| What to produce |
What you return must match every record word for word.

-- Data records follows --

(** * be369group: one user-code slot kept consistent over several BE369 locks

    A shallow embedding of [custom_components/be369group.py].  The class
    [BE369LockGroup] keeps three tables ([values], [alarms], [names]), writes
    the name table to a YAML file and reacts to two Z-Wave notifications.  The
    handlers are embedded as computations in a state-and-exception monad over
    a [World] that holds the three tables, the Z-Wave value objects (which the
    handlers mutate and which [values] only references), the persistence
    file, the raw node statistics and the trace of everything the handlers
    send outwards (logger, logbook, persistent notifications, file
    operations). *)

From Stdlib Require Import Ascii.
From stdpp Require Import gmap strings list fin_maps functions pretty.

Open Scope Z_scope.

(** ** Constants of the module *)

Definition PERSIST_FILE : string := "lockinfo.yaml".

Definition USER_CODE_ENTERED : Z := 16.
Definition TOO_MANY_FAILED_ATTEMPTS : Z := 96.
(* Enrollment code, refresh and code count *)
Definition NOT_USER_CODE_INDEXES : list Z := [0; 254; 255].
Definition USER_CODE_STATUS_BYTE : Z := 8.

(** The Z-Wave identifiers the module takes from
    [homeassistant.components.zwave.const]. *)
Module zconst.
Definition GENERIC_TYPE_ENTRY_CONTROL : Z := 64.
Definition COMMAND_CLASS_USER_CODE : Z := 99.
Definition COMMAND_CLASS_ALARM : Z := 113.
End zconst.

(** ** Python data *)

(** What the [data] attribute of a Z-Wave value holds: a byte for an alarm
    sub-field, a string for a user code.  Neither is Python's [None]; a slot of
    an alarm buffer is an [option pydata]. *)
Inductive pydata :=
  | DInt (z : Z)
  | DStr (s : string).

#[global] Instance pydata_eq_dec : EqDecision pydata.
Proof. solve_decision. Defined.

-- Data records concluded --

| Answer box |
(** * be369group: one user-code slot kept consistent over several BE369 locks

    A shallow embedding of [custom_components/be369group.py].  The class
    [BE369LockGroup] keeps three tables ([values], [alarms], [names]), writes
    the name table to a YAML file and reacts to two Z-Wave notifications.  The
    handlers are embedded as computations in a state-and-exception monad over
    a [World] that holds the three tables, the Z-Wave value objects (which the
    handlers mutate and which [values] only references), the persistence
    file, the raw node statistics and the trace of everything the handlers
    send outwards (logger, logbook, persistent notifications, file
    operations). *)

From Stdlib Require Import Ascii.
From stdpp Require Import gmap strings list fin_maps functions pretty.

Open Scope Z_scope.

(** ** Constants of the module *)

Definition PERSIST_FILE : string := "lockinfo.yaml".

Definition USER_CODE_ENTERED : Z := 16.
Definition TOO_MANY_FAILED_ATTEMPTS : Z := 96.
(* Enrollment code, refresh and code count *)
Definition NOT_USER_CODE_INDEXES : list Z := [0; 254; 255].
Definition USER_CODE_STATUS_BYTE : Z := 8.

(** The Z-Wave identifiers the module takes from
    [homeassistant.components.zwave.const]. *)
Module zconst.
Definition GENERIC_TYPE_ENTRY_CONTROL : Z := 64.
Definition COMMAND_CLASS_USER_CODE : Z := 99.
Definition COMMAND_CLASS_ALARM : Z := 113.
End zconst.

(** ** Python data *)

(** What the [data] attribute of a Z-Wave value holds: a byte for an alarm
    sub-field, a string for a user code.  Neither is Python's [None]; a slot of
    an alarm buffer is an [option pydata]. *)
Inductive pydata :=
  | DInt (z : Z)
  | DStr (s : string).

#[global] Instance pydata_eq_dec : EqDecision pydata.
Proof. solve_decision. Defined.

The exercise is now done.